Note these have massively had very little testing , exactly
why they are in certification. That said if you do try
them then I'm happy to have feedback.
Steve






>
> Thanx
> Andreas
>
> On Wed, 10 Dec 2008, Steve Traylen wrote:
>
>> On Wed, Dec 10, 2008 at 9:29 AM, Michel Jouvin <[log in to unmask]>
>> wrote:
>>>
>>> Sorry, I missed the message just before the one I answered. The RPMs
>>> built
>>> by Steve have many limits increased compared to default ones and is
>>> normally
>>> suitable for large/very large configurations.
>>
>> The increased limits are described here.
>>
>> https://savannah.cern.ch/bugs/?33484
>>
>> and are in this patch going through certification.
>>
>> https://savannah.cern.ch/patch/?2517
>>
>>  Steve
>>>
>>> Michel
>>>
>>> --On mercredi 10 décembre 2008 09:27 +0100 Michel Jouvin
>>> <[log in to unmask]> wrote:
>>>
>>>> Jeff,
>>>>
>>>> I had no time to read the whole thread but just check ! AFAIK, this is
>>>> (this was?) the last snapshot released by ClusterResources but Steve may
>>>> answer more precisely.
>>>>
>>>> Michel
>>>>
>>>> --On mercredi 10 décembre 2008 09:16 +0100 Jeff Templon
>>>> <[log in to unmask]> wrote:
>>>>
>>>>> Hi,
>>>>>
>>>>> are these RPMs the ones I asked for in my previous message?? ;-)
>>>>>
>>>>>                               JT
>>>>>
>>>>> On 10 Dec 2008, at 08:07, Michel Jouvin wrote:
>>>>>
>>>>>> Yves,
>>>>>>
>>>>>> We experienced such a behaviour (it was with reservations but I
>>>>>> suspect it may be the same pb). You may give a try to the last
>>>>>> snapshot built by Steve Traylen (but not officially released as part
>>>>>> of gLite):
>>>>>>
>>>>>>
>>>>>> http://eticssoft.web.cern.ch/eticssoft/repository/torquemaui/torque/2.3.
>>>>>> 0-2-2/
>>>>>>
>>>>>> http://eticssoft.web.cern.ch/eticssoft/repository/torquemaui/maui/3.2.6p
>>>>>> 20-10/
>>>>>>
>>>>>> We run it for a couple of month at GRIF and it solved all of our
>>>>>> problems with typically 1500-2000 concurrent jobs running.
>>>>>>
>>>>>> Cheers,
>>>>>>
>>>>>> Michel
>>>>>>
>>>>>> --On mercredi 10 décembre 2008 07:01 +0100 Yves Kemp
>>>>>> <[log in to unmask]
>>>>>>>
>>>>>>> wrote:
>>>>>>
>>>>>>> Hi Ronald,
>>>>>>>
>>>>>>> thanks for the hint!
>>>>>>> Unfortunately, it did not help: The files are recreated after a
>>>>>>> couple
>>>>>>> of minutes, and have only half the size, but the problem still
>>>>>>> persists
>>>>>>> as before, even if waiting for a longer time.
>>>>>>>
>>>>>>> Best
>>>>>>>
>>>>>>> Yves
>>>>>>>
>>>>>>> On 09.12.2008, at 21:20, Ronald Starink wrote:
>>>>>>>
>>>>>>>> Hi Yves,
>>>>>>>>
>>>>>>>> At Nikhef we also see this from time to time.

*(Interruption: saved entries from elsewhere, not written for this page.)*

Lemma b64_not_eq c : is_b64 c = true -> Ascii.eqb c "=" = false.
Proof.
  unfold is_b64. intros Hc. apply existsb_exists in Hc as (a & Hin & Heq).
  apply Ascii.eqb_eq in Heq. subst a.
  cbn in Hin. repeat (destruct Hin as [<- | Hin]; [reflexivity |]). destruct Hin.
Qed.

Lemma b64_safe c : is_b64 c = true -> is_id_char (safe c) = true.
Proof.
  unfold is_b64. intros Hc. apply existsb_exists in Hc as (a & Hin & Heq).
  apply Ascii.eqb_eq in Heq. subst a.
  cbn in Hin. repeat (destruct Hin as [<- | Hin]; [reflexivity |]). destruct Hin.
Qed.

Lemma list_ind3 {A} (P : list A -> Prop) :
  P [] -> (forall a, P [a]) -> (forall a b, P [a; b]) ->
  (forall a b c l, P l -> P (a :: b :: c :: l)) ->
  forall l, P l.
Proof.
  intros H0 H1 H2 H3.
  fix IH 1. intros [| a [| b [| c l]]]; [apply H0 | apply H1 | apply H2 | apply H3, IH].
Qed.

Lemma base64_prefix bs :
  forall k, (k <= data_chars (length bs))%nat ->
    String.length (take k (base64 bs)) = k /\
    all_chars is_b64 (take k (base64 bs)) = true.
Proof.
  induction bs as [| a | a b | a b c l IH] using list_ind3; intros k Hk.
  - cbn in Hk. assert (k = 0%nat) as -> by lia. by split.
  - cbn in Hk. destruct k as [| [| [| k]]]; [| | | lia];
      cbn [base64 take String.length all_chars];
      rewrite ?b64_char_is_b64; (split; [try lia | reflexivity]); lia.
  - cbn in Hk. destruct k as [| [| [| [| k]]]]; [| | | | lia];
      cbn [base64 take String.length all_chars];
      rewrite ?b64_char_is_b64; (split; [try lia | reflexivity]); lia.
  - cbn [length data_chars] in Hk.
    destruct k as [| [| [| [| k]]]];
      cbn [base64 take String.length all_chars];
      rewrite ?b64_char_is_b64; try (split; [lia | reflexivity]).
    destruct (IH k) as [Hlen Hall]; [lia |].
    rewrite Hlen, Hall. by split.
Qed.

Lemma base64_head b rest :
  exists r, base64 (b :: rest) = String (b64_char (Z.shiftr b 2)) r.
Proof. destruct rest as [| ? [| ? ?]]; cbn; eauto. Qed.

Lemma strip_trailing_eq_id s :
  all_chars is_b64 s = true -> strip_trailing_eq s = s.
Proof.
  induction s as [| c r IH]; [reflexivity |].
  cbn. intros [Hc Hr]%andb_prop. rewrite (IH Hr).
  destruct r; [| reflexivity]. by rewrite (b64_not_eq c Hc).
Qed.

Lemma replace_char_length x y s :
  String.length (replace_char x y s) = String.length s.
Proof. induction s; cbn; congruence. Qed.

Lemma replace_chars_safe s :
  all_chars is_b64 s = true ->
  all_chars is_id_char (replace_char "/" "$" (replace_char "+" "_" s)) = true.
Proof.
  induction s as [| c r IH]; [reflexivity |].
  cbn [replace_char all_chars]. intros [Hc Hr]%andb_prop.
  rewrite (IH Hr), andb_true_r. apply (b64_safe c Hc).
Qed.

(** The first character: the top bit cleared leaves a group below 32,
    which the alphabet maps to a letter. *)
Lemma low_group_letter b :
  is_letter (safe (b64_char (Z.shiftr (Z.land b 127) 2))) = true.
Proof.
  change 127 with (Z.ones 7). rewrite Z.land_ones, Z.shiftr_div_pow2 by lia.
  assert (0 <= b mod 2 ^ 7 / 2 ^ 2 < 32) as Hr.
  { pose proof (Z.mod_pos_bound b (2 ^ 7) ltac:(lia)).
    split; [apply Z.div_pos; lia | apply Z.div_lt_upper_bound; lia]. }
  unfold b64_char.
  assert (Z.to_nat (b mod 2 ^ 7 / 2 ^ 2) < 32)%nat as Hn by lia.
  revert Hn. generalize (Z.to_nat (b mod 2 ^ 7 / 2 ^ 2)). intros n Hn.
  do 32 (destruct n as [| n]; [reflexivity |]). lia.
Qed.

Lemma letter_not_digit c : is_letter c = true -> is_digit c = false.
Proof.
  unfold is_letter, is_digit. generalize (nat_of_ascii c). intros n.
  rewrite orb_true_iff, !andb_true_iff, andb_false_iff, !Nat.leb_le, !Nat.leb_gt. lia.
Qed.

(** C4: for every input string and every length from 1 to 41, the token of
    [shortHash] has exactly that many characters, all of them in
    [A-Za-z0-9_$], and does not begin with a digit. *)
Theorem shortHash_identifier str len :
  1 <= len <= 41 ->
  String.length (shortHash str len) = Z.to_nat len /\
  all_chars is_id_char (shortHash str len) = true /\
  starts_with_digit (shortHash str len) = false.
Proof.
  intros Hlen. unfold shortHash, slice0.
  destruct (Z.ltb_spec len 0) as [? | _]; [lia |].
  pose proof (sha256Buffer_length str) as H32.
  destruct (sha256Buffer str) as [| b0 rest] eqn:Hbuf; [discriminate |].
  cbn [clear_top_bit].
  destruct (base64_prefix (Z.land b0 127 :: rest) (Z.to_nat len)) as [Hl Hall].
  { cbn [length]. injection H32 as ->. cbn. lia. }
  rewrite (strip_trailing_eq_id _ Hall).
  split; [by rewrite !replace_char_length |].
  split; [by apply replace_chars_safe |].
  destruct (base64_head (Z.land b0 127) rest) as [r ->].
  destruct (Z.to_nat len) as [| n] eqn:Hn; [lia |].
  cbn [take replace_char starts_with_digit].
  apply letter_not_digit. apply low_group_letter.
Qed.
End HashFacts.


Lemma prop_fmap f (P : gmap string value) k :
  f VUndefined = VUndefined -> prop (f <$> P) k = f (prop P k).
Proof. intros Hf. unfold prop. rewrite lookup_fmap. by destruct (P !! k). Qed.

Lemma prop_insert_eq (P : gmap string value) k v : prop (<[k := v]> P) k = v.
Proof. unfold prop. by rewrite lookup_insert_eq. Qed.

Lemma prop_insert_ne (P : gmap string value) k k' v :
  k <> k' -> prop (<[k := v]> P) k' = prop P k'.
Proof. intros. unfold prop. by rewrite lookup_insert_ne. Qed.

It is caused by an
>>>>>>>> internal table for Maui getting full. Our workaround is the
>>>>>>>> following:
>>>>>>>>
>>>>>>>> service maui stop
>>>>>>>> rm /var/spool/maui/maui.ck*
>>>>>>>> service maui start
>>>>>>>>
>>>>>>>> Cheers,
>>>>>>>> Ronald
>>>>>>>>
>>>>>>>>
>>>>>>>> Yves Kemp wrote:
>>>>>>>>>
>>>>>>>>> Dear all,
>>>>>>>>>
>>>>>>>>> we currently have a problem with Maui on one of our batch servers:
>>>>>>>>> diagnose -f does not completely report the stanza below
>>>>>>>>> GROUP
>>>>>>>>> (5 unix groups are missing, although defined in the pbs server and
>>>>>>>>> maui.cfg, and using resources)
>>>>>>>>> QOS
>>>>>>>>> No entry at all (even "QOS" is missing)
>>>>>>>>> CLASS
>>>>>>>>> The same as for QOS
>>>>>>>>>
>>>>>>>>> The problem appeared roughly one week ago. Two events might be
>>>>>>>>> correlated: We introduced new hardware shortly before, the system
>>>>>>>>> was
>>>>>>>>> under very heavy load (~5000 jobs in queue and running), and we
>>>>>>>>> configured a second CE for some time, on a testing basis (now
>>>>>>>>> removed,
>>>>>>>>> PBS configuration reverted back).
>>>>>>>>>
>>>>>>>>> We run one CE (grid-ce3.desy.de) in front of this batch server.
>>>>>>>>> Some
>>>>>>>>> information relevant to the batch server:
>>>>>>>>> glite-apel-pbs-2.0.5-2.noarch
>>>>>>>>> maui-3.2.6p20-snap.1182974819.8.slc4.i386
>>>>>>>>> maui-client-3.2.6p20-snap.1182974819.8.slc4.i386
>>>>>>>>> maui-server-3.2.6p20-snap.1182974819.8.slc4.i386
>>>>>>>>> torque-2.3.0-snap.200801151629.2cri.slc4.i386
>>>>>>>>> torque-client-2.3.0-snap.200801151629.2cri.slc4.i386
>>>>>>>>> torque-mom-2.3.0-snap.200801151629.2cri.slc4.i386
>>>>>>>>> torque-server-2.3.0-snap.200801151629.2cri.slc4.i386
>>>>>>>>> root@grid-batch3: [~] uname -a
>>>>>>>>> Linux grid-batch3.desy.de 2.6.9-78.0.1.ELsmp #1 SMP Tue Aug 5
>>>>>>>>> 12:59:28
>>>>>>>>> CDT 2008 i686 i686 i386 GNU/Linux
>>>>>>>>> root@grid-batch3: [~] cat /etc/issue
>>>>>>>>> Scientific Linux SL release 4.4 (Beryllium)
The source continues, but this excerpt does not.